┌──

(** * Screeny: a shallow embedding of [screeny.py]

    The script drives a headless browser through Playwright.  Everything the
    script itself decides is embedded here as executable Rocq functions: the
    string handling of the URL loader and of the file names, the
    request-interception handler, the try/except of [capture_screenshot], the
    result dictionary of [batch_capture], the argparse wiring and the exit
    codes of [main].  What the script only calls (the browser engine, the file
    system, the clock, [csv.reader], [urlparse]) is an interface, [Runtime],
    over an abstract world; every theorem holds for every implementation of it.

    Conventions.
    - A Python [str] is a [string], one [ascii] per character; characters
      above U+00FF are not represented.
    - An exception is an instance of Python's [Exception]; interrupts, which
      [except Exception] does not catch, are not represented.
    - [urlparse] and [os.makedirs], which the script calls outside any [try]
      block, may raise: the exception then leaves [batch_capture] and [main],
      and the process ends with a traceback and exit code 1.
    - The browser launch and shutdown, [asyncio.sleep] and [datetime.now]
      are taken to return. *)

From Stdlib Require Import String Ascii List ZArith Lia Bool Arith.
From Stdlib Require Import DecimalString.
Import ListNotations.
Open Scope string_scope.

(** ** Python string methods *)

Module PyStr.

(** [s.startswith(p)] *)
Fixpoint startswith (s p : string) {struct p} : bool :=
  match p, s with
  | "", _ => true
  | String _ _, "" => false
  | String a p', String b s' => Ascii.eqb a b && startswith s' p'
  end.

(** [s.endswith(suf)]: some tail of [s] is [suf]. *)
Fixpoint endswith (s suf : string) : bool :=
  String.eqb s suf
  || match s with
     | "" => false
     | String _ s' => endswith s' suf
     end.

(** [needle in hay] *)
Fixpoint contains (needle hay : string) : bool :=
  startswith hay needle
  || match hay with
     | "" => false
     | String _ hay' => contains needle hay'
     end.

(** [str.isspace] on one character: TAB..CR, FS..US, space, NEL, NBSP. *)
Definition is_space (c : ascii) : bool :=
  let n := nat_of_ascii c in
  (((9 <=? n) && (n <=? 13)) || ((28 <=? n) && (n <=? 32))
   || (n =? 133) || (n =? 160))%nat.

Fixpoint lstrip (s : string) : string :=
  match s with
  | "" => ""
  | String c s' => if is_space c then lstrip s' else s
  end.

Fixpoint rstrip (s : string) : string :=
  match s with
  | "" => ""
  | String c s' =>
      let r := rstrip s' in
      if is_space c && String.eqb r "" then "" else String c r
  end.

(** [s.strip()] *)
Definition strip (s : string) : string := rstrip (lstrip s).

(** [s.replace(old, new)] for a non-empty [old]: left to right, matches do
    not overlap.  [skip] counts the characters of a match still to drop. *)
Fixpoint replace_from (old new : string) (skip : nat) (s : string) : string :=
  match s with
  | "" => ""
  | String c s' =>
      match skip with
      | S k => replace_from old new k s'
      | O =>
          if startswith s old
          then new ++ replace_from old new (String.length old - 1) s'
          else String c (replace_from old new 0 s')
      end
  end.

(** With an empty [old] Python puts [new] before every character and at
    the end. *)
Fixpoint intersperse (new s : string) : string :=
  match s with
  | "" => new
  | String c s' => new ++ String c (intersperse new s')
  end.

Definition replace (s old new : string) : string :=
  match old with
  | "" => intersperse new s
  | _ => replace_from old new 0 s
  end.

(** ASCII and Latin-1 part of [str.lower]. *)
Definition lower_char (c : ascii) : ascii :=
  let n := nat_of_ascii c in
  if (((65 <=? n) && (n <=? 90))
      || ((192 <=? n) && (n <=? 222) && negb (n =? 215)))%nat
  then ascii_of_nat (n + 32) else c.

Fixpoint lower (s : string) : string :=
  match s with
  | "" => ""
  | String c s' => String (lower_char c) (lower s')
  end.

(** Python truthiness of a [str]. *)
Definition nonempty (s : string) : bool := negb (String.eqb s "").

(** [str(n)] for a non-negative [int]. *)
Definition of_nat (n : nat) : string := NilZero.string_of_uint (Nat.to_uint n).

(** [s.split(sep)] for a one-character separator. *)
Fixpoint split_on (sep : ascii) (cur s : string) : list string :=
  match s with
  | "" => [cur]
  | String c s' =>
      if Ascii.eqb c sep then cur :: split_on sep "" s'
      else split_on sep (cur ++ String c "") s'
  end.

(** [s.rfind(c)] as the text from the last [c] on, if [c] occurs, together
    with the number of characters before it. *)
Fixpoint rfind_from (c : ascii) (s : string) : option (nat * string) :=
  match s with
  | "" => None
  | String a s' =>
      match rfind_from c s' with
      | Some (i, t) => Some (S i, t)
      | None => if Ascii.eqb a c then Some (0, s) else None
      end
  end.

End PyStr.

(** ** [pathlib] and [os.path] *)

(** Final component of a POSIX path, as [PurePath.name]: empty and [.]
    components are dropped. *)
Definition path_name (p : string) : string :=
  last (filter (fun c => PyStr.nonempty c && negb (String.eqb c "."))
               (PyStr.split_on "/" "" p)) "".

(** [PurePath.suffix]: [name[i:]] for [i = name.rfind('.')] when
    [0 < i < len(name) - 1], and the empty string otherwise. *)
Definition suffix (p : string) : string :=
  let name := path_name p in
  match PyStr.rfind_from "." name with
  | Some (i, ext) =>
      if ((0 <? i) && (i <? String.length name - 1))%nat then ext else ""
  | None => ""
  end.

(** [sep.join(parts)] *)
Fixpoint join_with (sep : string) (parts : list string) : string :=
  match parts with
  | [] => ""
  | [part] => part
  | part :: rest => part ++ sep ++ join_with sep rest
  end.

(** The root of a POSIX path: [//] for exactly two leading slashes, [/]
    for any other number of them. *)
Definition path_root (p : string) : string :=
  if PyStr.startswith p "//" && negb (PyStr.startswith p "///") then "//"
  else if PyStr.startswith p "/" then "/"
  else "".

(** [str(Path(p))]: the root, then the components other than the empty
    ones and [.], joined by [/]; [.] when nothing is left. *)
Definition path_str (p : string) : string :=
  let parts := filter (fun c => PyStr.nonempty c && negb (String.eqb c "."))
                      (PyStr.split_on "/" "" p) in
  let text := path_root p ++ join_with "/" parts in
  if PyStr.nonempty text then text else ".".

(** [os.path.join(a, b)] of [posixpath]. *)
Definition path_join (a b : string) : string :=
  if PyStr.startswith b "/" then b
  else if negb (PyStr.nonempty a) || PyStr.endswith a "/" then a ++ b
  else a ++ "/" ++ b.

(** ** Values shared with the runtime *)

Record exn := Exception { exn_class : string; exn_text : string }.

(** Outcome of a call that may raise. *)
Definition result (A : Type) : Type := (exn + A)%type.

(** A float is kept as the text it was read from; the script only hands it
    to the browser. *)
Definition float_text := string.

Record datetime := {
  year : nat; month : nat; day : nat; hour : nat; minute : nat; second : nat
}.

Fixpoint zeros (k : nat) : string :=
  match k with O => "" | S k' => String "0" (zeros k') end.

Definition zfill (width : nat) (s : string) : string :=
  zeros (width - String.length s) ++ s.

(** [strftime("%Y%m%d_%H%M%S")] *)
Definition strftime_stamp (d : datetime) : string :=
  zfill 4 (PyStr.of_nat (year d)) ++ zfill 2 (PyStr.of_nat (month d))
  ++ zfill 2 (PyStr.of_nat (day d)) ++ "_"
  ++ zfill 2 (PyStr.of_nat (hour d)) ++ zfill 2 (PyStr.of_nat (minute d))
  ++ zfill 2 (PyStr.of_nat (second d)).

Record PageOptions := {
  viewport : Z * Z;
  opt_device_scale_factor : float_text;
  opt_user_agent : option string;
  is_mobile : bool
}.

└──

Transcribe the full listing exactly, leaving out no line.

(** * Screeny: a shallow embedding of [screeny.py]

    The script drives a headless browser through Playwright.  Everything the
    script itself decides is embedded here as executable Rocq functions: the
    string handling of the URL loader and of the file names, the
    request-interception handler, the try/except of [capture_screenshot], the
    result dictionary of [batch_capture], the argparse wiring and the exit
    codes of [main].  What the script only calls (the browser engine, the file
    system, the clock, [csv.reader], [urlparse]) is an interface, [Runtime],
    over an abstract world; every theorem holds for every implementation of it.

    Conventions.
    - A Python [str] is a [string], one [ascii] per character; characters
      above U+00FF are not represented.
    - An exception is an instance of Python's [Exception]; interrupts, which
      [except Exception] does not catch, are not represented.
    - [urlparse] and [os.makedirs], which the script calls outside any [try]
      block, may raise: the exception then leaves [batch_capture] and [main],
      and the process ends with a traceback and exit code 1.
    - The browser launch and shutdown, [asyncio.sleep] and [datetime.now]
      are taken to return. *)

From Stdlib Require Import String Ascii List ZArith Lia Bool Arith.
From Stdlib Require Import DecimalString.
Import ListNotations.
Open Scope string_scope.

(** ** Python string methods *)

Module PyStr.

(** [s.startswith(p)] *)
Fixpoint startswith (s p : string) {struct p} : bool :=
  match p, s with
  | "", _ => true
  | String _ _, "" => false
  | String a p', String b s' => Ascii.eqb a b && startswith s' p'
  end.

(** [s.endswith(suf)]: some tail of [s] is [suf]. *)
Fixpoint endswith (s suf : string) : bool :=
  String.eqb s suf
  || match s with
     | "" => false
     | String _ s' => endswith s' suf
     end.

(** [needle in hay] *)
Fixpoint contains (needle hay : string) : bool :=
  startswith hay needle
  || match hay with
     | "" => false
     | String _ hay' => contains needle hay'
     end.

(** [str.isspace] on one character: TAB..CR, FS..US, space, NEL, NBSP. *)
Definition is_space (c : ascii) : bool :=
  let n := nat_of_ascii c in
  (((9 <=? n) && (n <=? 13)) || ((28 <=? n) && (n <=? 32))
   || (n =? 133) || (n =? 160))%nat.

Fixpoint lstrip (s : string) : string :=
  match s with
  | "" => ""
  | String c s' => if is_space c then lstrip s' else s
  end.

Fixpoint rstrip (s : string) : string :=
  match s with
  | "" => ""
  | String c s' =>
      let r := rstrip s' in
      if is_space c && String.eqb r "" then "" else String c r
  end.

(** [s.strip()] *)
Definition strip (s : string) : string := rstrip (lstrip s).

(** [s.replace(old, new)] for a non-empty [old]: left to right, matches do
    not overlap.  [skip] counts the characters of a match still to drop. *)
Fixpoint replace_from (old new : string) (skip : nat) (s : string) : string :=
  match s with
  | "" => ""
  | String c s' =>
      match skip with
      | S k => replace_from old new k s'
      | O =>
          if startswith s old
          then new ++ replace_from old new (String.length old - 1) s'
          else String c (replace_from old new 0 s')
      end
  end.

(** With an empty [old] Python puts [new] before every character and at
    the end. *)
Fixpoint intersperse (new s : string) : string :=
  match s with
  | "" => new
  | String c s' => new ++ String c (intersperse new s')
  end.

Definition replace (s old new : string) : string :=
  match old with
  | "" => intersperse new s
  | _ => replace_from old new 0 s
  end.

(** ASCII and Latin-1 part of [str.lower]. *)
Definition lower_char (c : ascii) : ascii :=
  let n := nat_of_ascii c in
  if (((65 <=? n) && (n <=? 90))
      || ((192 <=? n) && (n <=? 222) && negb (n =? 215)))%nat
  then ascii_of_nat (n + 32) else c.

Fixpoint lower (s : string) : string :=
  match s with
  | "" => ""
  | String c s' => String (lower_char c) (lower s')
  end.

(** Python truthiness of a [str]. *)
Definition nonempty (s : string) : bool := negb (String.eqb s "").

(** [str(n)] for a non-negative [int]. *)
Definition of_nat (n : nat) : string := NilZero.string_of_uint (Nat.to_uint n).

(** [s.split(sep)] for a one-character separator. *)
Fixpoint split_on (sep : ascii) (cur s : string) : list string :=
  match s with
  | "" => [cur]
  | String c s' =>
      if Ascii.eqb c sep then cur :: split_on sep "" s'
      else split_on sep (cur ++ String c "") s'
  end.

(** [s.rfind(c)] as the text from the last [c] on, if [c] occurs, together
    with the number of characters before it. *)
Fixpoint rfind_from (c : ascii) (s : string) : option (nat * string) :=
  match s with
  | "" => None
  | String a s' =>
      match rfind_from c s' with
      | Some (i, t) => Some (S i, t)
      | None => if Ascii.eqb a c then Some (0, s) else None
      end
  end.

End PyStr.

(** ** [pathlib] and [os.path] *)

(** Final component of a POSIX path, as [PurePath.name]: empty and [.]
    components are dropped. *)
Definition path_name (p : string) : string :=
  last (filter (fun c => PyStr.nonempty c && negb (String.eqb c "."))
               (PyStr.split_on "/" "" p)) "".

(** [PurePath.suffix]: [name[i:]] for [i = name.rfind('.')] when
    [0 < i < len(name) - 1], and the empty string otherwise. *)
Definition suffix (p : string) : string :=
  let name := path_name p in
  match PyStr.rfind_from "." name with
  | Some (i, ext) =>
      if ((0 <? i) && (i <? String.length name - 1))%nat then ext else ""
  | None => ""
  end.

(** [sep.join(parts)] *)
Fixpoint join_with (sep : string) (parts : list string) : string :=
  match parts with
  | [] => ""
  | [part] => part
  | part :: rest => part ++ sep ++ join_with sep rest
  end.

(** The root of a POSIX path: [//] for exactly two leading slashes, [/]
    for any other number of them. *)
Definition path_root (p : string) : string :=
  if PyStr.startswith p "//" && negb (PyStr.startswith p "///") then "//"
  else if PyStr.startswith p "/" then "/"
  else "".

(** [str(Path(p))]: the root, then the components other than the empty
    ones and [.], joined by [/]; [.] when nothing is left. *)
Definition path_str (p : string) : string :=
  let parts := filter (fun c => PyStr.nonempty c && negb (String.eqb c "."))
                      (PyStr.split_on "/" "" p) in
  let text := path_root p ++ join_with "/" parts in
  if PyStr.nonempty text then text else ".".

(** [os.path.join(a, b)] of [posixpath]. *)
Definition path_join (a b : string) : string :=
  if PyStr.startswith b "/" then b
  else if negb (PyStr.nonempty a) || PyStr.endswith a "/" then a ++ b
  else a ++ "/" ++ b.

(** ** Values shared with the runtime *)

Record exn := Exception { exn_class : string; exn_text : string }.

(** Outcome of a call that may raise. *)
Definition result (A : Type) : Type := (exn + A)%type.

(** A float is kept as the text it was read from; the script only hands it
    to the browser. *)
Definition float_text := string.

Record datetime := {
  year : nat; month : nat; day : nat; hour : nat; minute : nat; second : nat
}.

Fixpoint zeros (k : nat) : string :=
  match k with O => "" | S k' => String "0" (zeros k') end.

Definition zfill (width : nat) (s : string) : string :=
  zeros (width - String.length s) ++ s.

(** [strftime("%Y%m%d_%H%M%S")] *)
Definition strftime_stamp (d : datetime) : string :=
  zfill 4 (PyStr.of_nat (year d)) ++ zfill 2 (PyStr.of_nat (month d))
  ++ zfill 2 (PyStr.of_nat (day d)) ++ "_"
  ++ zfill 2 (PyStr.of_nat (hour d)) ++ zfill 2 (PyStr.of_nat (minute d))
  ++ zfill 2 (PyStr.of_nat (second d)).

Record PageOptions := {
  viewport : Z * Z;
  opt_device_scale_factor : float_text;
  opt_user_agent : option string;
  is_mobile : bool
}.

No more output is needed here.